Gamhewa et ses collègues ont passé sept ans à étudier les forêts du Québec, suivant les herbes printanières et la canopée des arbres à l'aide de caméras automatisées, quel que soit le dénivelé. Les plantes réagissent au printemps, mais comment ils réagissent Cela peut faire la différence entre la survie et la mort. C'est une question de timing.
Au printemps, les arbres des forêts déploient leurs feuilles, captant la lumière du soleil et créant de l'ombre. Pour les plantes sous les arbres, la période entre la fonte des neiges et la tombée de l'ombre est cruciale pour accumuler du carbone pour l'année à venir. Le timing est crucial pour réussir. Si vous poussez trop tard, la course est terminée : vos concurrents auront accumulé leurs propres réserves de carbone et les arbres empêcheront la lumière du soleil d'atteindre le sol forestier. Mais si vous commencez trop tôt, vous risquez d'endommager les tissus vulnérables au froid. C'est une stratégie appelée « évasion phénologique ».

L'équipe a installé des caméras automatisées dans la forêt en Parc national du Mont-Mégantic. Des photos quotidiennes leur ont permis d'observer la germination de deux plantes communes du sous-bois printanier, Trille érectile (Trillium rouge) et Érythronium américain (Lys des truites) et surveillez les feuilles qui tombent des arbres au-dessus.
Les botanistes ont constaté que la température avait un effet plus marqué sur les herbes que sur les arbres. Cette différence signifie que, lors des années plus chaudes, les herbes commencent à pousser plus tôt et bénéficient ainsi de plus de temps d'exposition au soleil pour constituer leurs réserves de carbone. Cet espace supplémentaire dans la canopée pourrait être bénéfique pour les plantes. Les auteurs écrivent : « Nous nous attendons à ce que des périodes prolongées de forte luminosité, même de quelques jours, augmentent significativement leur capacité d'assimilation du carbone et leur croissance. » « Toutes choses égales par ailleurs, nous nous attendons à ce que cela ait une influence neutre à positive sur la performance des plantes du sous-bois. »

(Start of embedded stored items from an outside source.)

(** X15.  With a positive cost the returned margin_pct is at least 9.1 and
    at most 100: the final price is at least 1.1 × cost in every tier. *)
Theorem margin_pct_range (self : PricingEngine) (name : string)
    (base_price cost : Q) (tier category lifecycle : string)
    (competitor_avg : Q) (market_oos : bool) (demand_index : Q) :
  ~ base_price == 0 ->
  0 < cost ->
  exists r,
    get_recommendation self name base_price cost tier category lifecycle
      competitor_avg market_oos demand_index = Ok r
    /\ (91 # 10) <= margin_pct r <= 100.
Proof.
  intros Hb Hc.
  destruct (blend_ok self base_price cost tier category lifecycle competitor_avg
              market_oos demand_index Hb) as (b & Hblend & _).
  eexists.
  split; [exact (get_recommendation_record self name _ _ _ _ _ _ _ _ b Hb Hblend)|].
  cbn [margin_pct].
  pose proof (margin_floor_pos cost tier Hc) as Hf.
  pose proof (final_price_ge_floor b cost tier) as Hge.
  set (h := final_price b cost tier) in *.
  assert (Hh : 0 < h) by lra.
  rewrite (final_margin_pos h cost Hh).
  assert (Hlo : (1 # 11) <= (h - cost) / h) by (apply Qle_shift_div_l; lra).
  assert (Hhi : (h - cost) / h <= 1) by (apply Qle_shift_div_r; lra).
  set (m := (h - cost) / h) in *.
  split.
  - change (91 # 10) with (Py.round (100 # 11) 1) at 1.
    apply round_mono. lra.
  - apply Qle_trans with (y := Py.round 100 1); [apply round_mono; lra|].
    discriminate.
Qed.

Lemma margin_pct_range_witness :
  ~ 10 == 0
  /\ 0 < 7
  /\ exists r,
       get_recommendation (constant_engine (1 # 2) (3 # 100)) "p" 10 7 "high" "Other"
         "growth" 10 true (12 # 10) = Ok r
       /\ (91 # 10) <= margin_pct r <= 100.
Proof.
  assert (H : ~ 10 == 0) by (intro E; discriminate E).
  assert (Hc : 0 < 7) by reflexivity.
  split; [exact H|]. split; [exact Hc|].
  exact (margin_pct_range (constant_engine (1 # 2) (3 # 100)) "p" 10 7 "high"
           "Other" "growth" 10 true (12 # 10) H Hc).
Defined.

(** * Further properties of the regressor's inputs *)

Lemma encode_unseen (classes : list string) (x : string) (default : Z) :
  ~ In x classes -> encode_or classes x default = default.
Proof.
  unfold encode_or, LabelEncoder.transform. intro H.
  assert (P : forall i, LabelEncoder.position x classes i = None).
  { induction classes as [|c cs IH]; intro i; cbn [LabelEncoder.position].
    - reflexivity.
    - destruct (String.eqb x c) eqn:E.
      + apply String.eqb_eq in E. exfalso. apply H. left. now symmetry.
      + apply IH. intro Hin. apply H. now right. }
  now rewrite P.
Qed.

(** X16.  The label encoders tell labels apart by case and keep them in
    sorted order, so the fallback codes stand for other classes than the
    ones first in the lists: a tier that is none of Low, Mid, High, Premium
    (every lower-case tier name among them) is predicted as tier "Low", a
    category the encoder has not seen as "Paper", a lifecycle it has not
    seen as "Growth". *)
Theorem predict_adjustment_fallbacks (fitted : Features -> Q) (base_price : Q)
    (tier category lifecycle : string) (competitor_avg : Q)
    (market_oos : bool) (demand_index : Q) :
  (~ In tier ["Low"; "Mid"; "High"; "Premium"]%string ->
   predict_adjustment (train fitted) base_price tier category lifecycle
     competitor_avg market_oos demand_index
   = predict_adjustment (train fitted) base_price "Low" category lifecycle
       competitor_avg market_oos demand_index)
  /\ (~ In category ["Chemicals"; "Equipment"; "Paper"; "Other"]%string ->
      predict_adjustment (train fitted) base_price tier category lifecycle
        competitor_avg market_oos demand_index
      = predict_adjustment (train fitted) base_price tier "Paper" lifecycle
          competitor_avg market_oos demand_index)
  /\ (~ In lifecycle ["Launch"; "Growth"; "Maturity"; "Decline"; "Clearance"]%string ->
      predict_adjustment (train fitted) base_price tier category lifecycle
        competitor_avg market_oos demand_index
      = predict_adjustment (train fitted) base_price tier category "Growth"
          competitor_avg market_oos demand_index).
Proof.
  unfold predict_adjustment. cbn [train encoders model].
  split; [|split]; intro H.
  - rewrite (encode_unseen (enc_tier _create_encoders) tier 1).
    + reflexivity.
    + intro Hin. apply H. cbn in Hin. cbn. tauto.
  - rewrite (encode_unseen (enc_category _create_encoders) category 3).
    + reflexivity.
    + intro Hin. apply H. cbn in Hin. cbn. tauto.
  - rewrite (encode_unseen (enc_lifecycle _create_encoders) lifecycle 2).
    + reflexivity.
    + intro Hin. apply H. cbn in Hin. cbn. tauto.
Qed.

(** * Further properties of the singleton *)

(** X17.  [get_pricing_engine] constructs at most one engine, however often
    and with whatever weights it is called and whatever the state it starts
    from; once the variable is set no call constructs anything. *)
Theorem get_pricing_engine_constructs_once (fitted : Features -> Q) (g : Globals)
    (ws : list Q) :
  let g' := snd (get_pricing_engine_calls fitted ws g) in
  (List.length (heap g') <= S (List.length (heap g)))%nat
  /\ (_engine_instance g <> None -> g' = g).
Proof.
  cbn zeta. split.
  - destruct ws as [|w ws].
    + cbn. lia.
    + cbn [get_pricing_engine_calls].
      destruct (_engine_instance g) as [e|] eqn:Hi.
      * rewrite (get_pricing_engine_cached fitted g e w Hi).
        rewrite (get_pricing_engine_calls_cached fitted g e ws Hi). cbn. lia.
      * destruct (get_pricing_engine_first fitted g w Hi) as [Hinst _].
        destruct (get_pricing_engine fitted w g) as [e1 g1] eqn:Hg.
        cbn [fst snd] in Hinst.
        rewrite (get_pricing_engine_calls_cached fitted g1 e1 ws Hinst).
        cbn [snd].
        unfold get_pricing_engine in Hg. rewrite Hi in Hg.
        cbn [PricingEngine_new] in Hg. injection Hg as _ <-.
        cbn [heap]. rewrite length_app. cbn. lia.
  - intro H. destruct (_engine_instance g) as [e|] eqn:Hi; [|contradiction].
    now rewrite (get_pricing_engine_calls_cached fitted g e ws Hi).
Qed.
(** X9.  The events that one [AuditLog] object has written stand at the
    end of the log in the order of their creation, after the lines that
    the file held before, and they are numbered from A-000001 on: the
    i-th of them has the id A- followed by i on at least six digits.
    Their ids are pairwise distinct.  (The numbering does not look at the
    ids of the lines that were there before.) *)
Theorem event_ids_of_a_log (lines : list AuditEvent.t) (self : AuditLog.t) :
  created_from (AuditLog.new lines) self ->
  exists evs,
    log self = lines ++ evs
    /\ length evs = _event_counter self
    /\ (forall i ev, evs !! i = Some ev ->
          AuditEvent.event_id ev = ("A-" ++ py.zfill 6 (S i))%string)
    /\ NoDup (map AuditEvent.event_id evs).
Proof.
  intros (evs & Hlog & Hlen & Hids)%created_from_log.
  exists evs. split; [done|]. split; [done|]. split; [done|].
  change (NoDup (AuditEvent.event_id <$> evs)).
  apply NoDup_alt. intros i j id Hi Hj.
  apply list_lookup_fmap_Some in Hi as (ei & -> & Hei).
  apply list_lookup_fmap_Some in Hj as (ej & Heq & Hej).
  rewrite (Hids _ _ Hei), (Hids _ _ Hej) in Heq.
  injection Heq as Heq. apply zfill_inj in Heq; lia.
Qed.

Lemma event_ids_of_a_log_witness :
  map AuditEvent.event_id (log sample_log)
  = ["A-000001"; "A-000002"; "A-000003"; "A-000004"; "A-000005"]%string
  /\ NoDup (map AuditEvent.event_id (log sample_log)).
Proof.
  split; [reflexivity|].
  destruct (event_ids_of_a_log [] sample_log) as (evs & Hlog & _ & _ & Hnodup).
  - unfold sample_log. cbv zeta. do 5 apply created_from_step. apply created_from_refl.
  - cbn [app] in Hlog. rewrite Hlog. exact Hnodup.
Defined.

(** [sorted] puts an element before the elements that do not come
    before it by their key, so it keeps the order of equal keys. *)
Lemma insert_sorted_perm {A : Type} (key : A -> Z) (a : A) (l : list A) :
  py.insert_sorted key a l ≡ₚ a :: l.
Proof.
  induction l as [|b l IH]; cbn; [done|].
  destruct (key a <=? key b); [done|]. by rewrite IH, Permutation_swap.
Qed.

Lemma sorted_perm {A : Type} (key : A -> Z) (l : list A) : py.sorted key l ≡ₚ l.
Proof.
  induction l as [|a l IH]; cbn; [done|]. by rewrite insert_sorted_perm, IH.
Qed.

Lemma insert_sorted_ordered {A : Type} (key : A -> Z) (a : A) (l : list A) :
  StronglySorted (fun x y => key x <= key y) l ->
  StronglySorted (fun x y => key x <= key y) (py.insert_sorted key a l).
Proof.
  induction 1 as [|b l Hl IH Hb]; cbn; [repeat constructor|].
  destruct (Z.leb_spec (key a) (key b)) as [Hle|Hgt].
  - constructor; [by constructor|]. constructor; [done|].
    eapply Forall_impl; [exact Hb|]. cbn. intros; lia.
  - constructor; [done|].
    rewrite (insert_sorted_perm key a l). constructor; [lia | done].
Qed.

Lemma sorted_ordered {A : Type} (key : A -> Z) (l : list A) :
  StronglySorted (fun x y => key x <= key y) (py.sorted key l).
Proof.
  induction l as [|a l IH]; cbn; [constructor | by apply insert_sorted_ordered].
Qed.

Lemma insert_sorted_stable {A : Type} (key : A -> Z) (k : Z) (a : A) (l : list A) :
  List.filter (fun x => bool_decide (key x = k)) (py.insert_sorted key a l)
  = List.filter (fun x => bool_decide (key x = k)) (a :: l).
Proof.
  induction l as [|b l IH]; [done|]. cbn [py.insert_sorted].
  destruct (Z.leb_spec (key a) (key b)) as [Hle|Hgt]; [done|].
  cbn [List.filter] in *. rewrite IH.
  destruct (decide (key a = k)) as [Ha|Ha].
  - rewrite (bool_decide_eq_true_2 _ Ha), (bool_decide_eq_false_2 (key b = k)) by lia. done.
  - rewrite (bool_decide_eq_false_2 _ Ha). done.
Qed.

Lemma sorted_stable {A : Type} (key : A -> Z) (k : Z) (l : list A) :
  List.filter (fun x => bool_decide (key x = k)) (py.sorted key l)
  = List.filter (fun x => bool_decide (key x = k)) l.
Proof.
  induction l as [|a l IH]; [done|]. cbn [py.sorted].
  rewrite insert_sorted_stable. cbn [List.filter]. by rewrite IH.
Qed.

(** The loop of [reconstruct_glyph_history] over any list of events. *)
Lemma history_replay (evs : list AuditEvent.t) : forall h,
  let h' := fold_left history_step evs h in
  History.glyph_id h' = History.glyph_id h
  /\ History.total_events h' = History.total_events h
  /\ History.timeline h' = History.timeline h ++ map TimelineEntry.of_event evs
  /\ History.mutations h'
     = History.mutations h
       ++ map TimelineEntry.of_event (List.filter (is_type AuditEventType.MUTATED) evs)
  /\ History.creation_event h'
     = match last (List.filter (is_type AuditEventType.CREATED) evs) with
       | Some e => Some (TimelineEntry.of_event e)
       | None => History.creation_event h
       end
  /\ History.current_state h'
     = match last (List.filter has_after_state evs) with
       | Some e => AuditEvent.after_state e
       | None => History.current_state h
       end.
Proof.
  induction evs as [|e evs IH]; intros h; cbn [fold_left].
  { cbn. rewrite !app_nil_r. done. }
  destruct (IH (history_step h e)) as (Hid & Htot & Htl & Hmut & Hcr & Hcur).
  cbv zeta. rewrite Hid, Htot, Htl, Hmut, Hcr, Hcur. clear.
  cbn [history_step History.glyph_id History.total_events History.timeline
       History.mutations History.creation_event History.current_state
       List.filter map].
  set (muts := List.filter (is_type AuditEventType.MUTATED) evs).
  set (crs := List.filter (is_type AuditEventType.CREATED) evs).
  set (afts := List.filter has_after_state evs).
  unfold is_type, has_after_state.
  split; [done|]. split; [done|]. split; [by rewrite <- app_assoc|].
  split; [|split].
  - destruct (decide (AuditEvent.event_type e = AuditEventType.CREATED)) as [Hc|Hc].
    + rewrite (bool_decide_eq_true_2 _ Hc), (bool_decide_eq_false_2
        (AuditEvent.event_type e = AuditEventType.MUTATED)) by (by rewrite Hc). done.
    + rewrite (bool_decide_eq_false_2 _ Hc). case_bool_decide; [|done].
      by rewrite <- app_assoc.
  - case_bool_decide; [|done]. destruct crs as [|e' l]; [done|].
    rewrite last_cons_cons.
    by destruct (proj2 (last_is_Some (e' :: l)) ltac:(done)) as [x ->].
  - destruct (py.truthy (AuditEvent.after_state e)); [|done].
    destruct afts as [|e' l]; [done|]. rewrite last_cons_cons.
    by destruct (proj2 (last_is_Some (e' :: l)) ltac:(done)) as [x ->].
Qed.

(** X10.  A reconstructed history replays the events of the glyph in the
    order of their timestamps, events of equal timestamp in log order.
    The timeline has one entry per event, the mutations are the entries
    of the mutated events in that order, the creation event is the entry
    of the last created event, and the current state is the after-state
    of the last event that has a non-empty one. *)
Theorem reconstruct_history_replay (self : AuditLog.t) (glyph_id : string) :
  let events := query_by_glyph self glyph_id in
  let history := reconstruct_glyph_history self glyph_id in
  exists replay,
    replay ≡ₚ events
    /\ StronglySorted (fun a b => AuditEvent.timestamp a <= AuditEvent.timestamp b) replay
    /\ (forall t, List.filter (stamped t) replay = List.filter (stamped t) events)
    /\ History.glyph_id history = glyph_id
    /\ History.timeline history = map TimelineEntry.of_event replay
    /\ History.total_events history = length (History.timeline history)
    /\ History.mutations history
       = map TimelineEntry.of_event (List.filter (is_type AuditEventType.MUTATED) replay)
    /\ History.creation_event history
       = TimelineEntry.of_event <$> last (List.filter (is_type AuditEventType.CREATED) replay)
    /\ History.current_state history
       = last (List.filter has_after_state replay) ≫= AuditEvent.after_state.
Proof.
  cbv zeta. exists (py.sorted AuditEvent.timestamp (query_by_glyph self glyph_id)).
  split; [apply sorted_perm|]. split; [apply sorted_ordered|].
  split; [intros t; apply sorted_stable|].
  unfold reconstruct_glyph_history.
  destruct (history_replay (py.sorted AuditEvent.timestamp (query_by_glyph self glyph_id))
              (History.mk glyph_id (length (query_by_glyph self glyph_id)) None [] None []))
    as (Hid & Htot & Htl & Hmut & Hcr & Hcur).
  rewrite Hid, Htot, Htl, Hmut, Hcr, Hcur. cbn [History.glyph_id History.total_events
    History.timeline History.mutations History.creation_event History.current_state app].
  split; [done|]. split; [done|].
  split; [by rewrite length_map, (Permutation_length (sorted_perm _ _))|].
  split; [done|]. split.
  - by destruct (last _).
  - by destruct (last _).
Qed.

Lemma value_eqb (a b : AuditEventType.t) :
  String.eqb (AuditEventType.value a) (AuditEventType.value b) = bool_decide (a = b).
Proof. by destruct a, b. Qed.

(** The counting loop of [generate_summary]. *)
Lemma counting_loop (key : AuditEvent.t -> string) (step : Summary.t -> AuditEvent.t -> Summary.t)
    (field : Summary.t -> gmap string nat) (k : string) :
  (forall s e, field (step s e) = <[key e := S (default 0%nat (field s !! key e))]> (field s)) ->
  forall evs s,
    field (fold_left step evs s) !! k
    = match length (List.filter (fun e => String.eqb (key e) k) evs), field s !! k with
      | O, old => old
      | n, old => Some (n + default 0 old)%nat
      end.
Proof.
  intros Hstep. induction evs as [|e evs IH]; intros s; cbn [fold_left List.filter].
  { by destruct (field s !! k). }
  rewrite IH, Hstep. destruct (String.eqb_spec (key e) k) as [->|Hne].
  - rewrite lookup_insert_eq. cbn [length].
    destruct (length _); cbn [default from_option id]; f_equal; lia.
  - by rewrite lookup_insert_ne.
Qed.

Lemma counter_loop (p : AuditEvent.t -> bool) (step : Summary.t -> AuditEvent.t -> Summary.t)
    (field : Summary.t -> nat) :
  (forall s e, field (step s e) = if p e then S (field s) else field s) ->
  forall evs s,
    field (fold_left step evs s) = (length (List.filter p evs) + field s)%nat.
Proof.
  intros Hstep. induction evs as [|e evs IH]; intros s; cbn [fold_left List.filter]; [done|].
  rewrite IH, Hstep. destruct (p e); cbn [length]; lia.
Qed.

Lemma summary_total evs : forall s,
  Summary.total_events (fold_left summary_step evs s) = Summary.total_events s.
Proof. induction evs as [|e evs IH]; intros s; cbn [fold_left]; [done | by rewrite IH]. Qed.
(** * SeemoRe super-resolution: tiling scheduler, MoE routing and shape semantics

    A shallow embedding of [src/seemore/core.py].

    - Python integers are [Z]; a raised exception is [Err e] in the [result]
      monad, a normal return is [Ok v].
    - The tiling scheduler [SeemoReUpscaler.tile_inference] is written once
      against the small tensor interface [TensorLike] it actually uses
      (shape, [new_zeros], slicing on the two spatial axes, slice assignment).
    - Tensor values are real numbers with exact [+] and [*]; the softmax of
      the router is modelled a second time in float32, with the rounding of
      every operation ([round32], [softmax32]), for the bounds on the gate
      weights, which rounding decides.
    - Part I holds the definitions, Part II the lemmas and theorems, Part III
      further properties of the code. *)

From Stdlib Require Import String Reals Lra ZArith List Lia Bool FinFun Permutation.
Import ListNotations.
Open Scope Z_scope.

(* ===================================================================== *)
(** * Part I: definitions                                                 *)
(* ===================================================================== *)

(** ** Exceptions and the result monad *)

(** The reason carried by a torch [RuntimeError]. *)
Inductive RuntimeReason :=
| BroadcastMismatch      (* operands of an elementwise op cannot be broadcast *)
| InplaceShapeMismatch   (* the broadcast shape differs from the in-place target *)
| ChannelMismatch        (* conv / linear input channels differ from the weight *)
| KernelTooLarge         (* kernel larger than the padded input *)
| TopkOutOfRange         (* torch.topk: k out of range for the dimension *)
| TypeMismatch           (* input tensor type differs from the weight type *)
| NegativeDimension      (* a tensor is created with a negative size *)
| BadRank                (* an operator does not accept this number of dims *)
| BadView                (* view / pixel_shuffle: sizes do not divide *)
| EmptyInput             (* pooling or interpolation of an empty image *)
| AssignShapeMismatch.   (* slice assignment from a tensor of another shape *)

Inductive PyError :=
| ZeroDivisionError
| AssertionError
| NotImplementedError
| ValueError
| TypeError
| IndexError
| RuntimeError (why : RuntimeReason).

«Toutes choses étant égales par ailleurs» pourrait être un peu lourd à porter ici, car il n'y a aucune discussion sur les réponses des insectes, bien que les auteurs citer un article et écrivent : « Les preuves à ce jour ne soutiennent pas fortement l’hypothèse de conséquences négatives sur la fitness en raison d’une phénologie altérée entre les espèces. » Les résultats concordent également avec d’autres études récentes. Une étude résultats montrant que les herbes progressent plus que les arbres. La conclusion selon laquelle certaines espèces ne souffrent pas nécessairement d'une phénologie inadaptée semble donc justifiée.
LIRE L'ARTICLE
Gamhewa, H., Crofts, AL, Plourde-Rouleau, A., Glaus, V., Brown, C. et Vellend, M. (2025) « La durée de la forte luminosité printanière pour les plantes de sous-étage : réponses contrastées aux variations de température spatiales et temporelles », Journal of Ecology, https://doi.org/pxnj (GRATUIT)
Posté sur Bluesky & Mastodonte.
Image de couverture: Érythronium américain (Lys des truites) au Québec par Alexis Williams CC BY.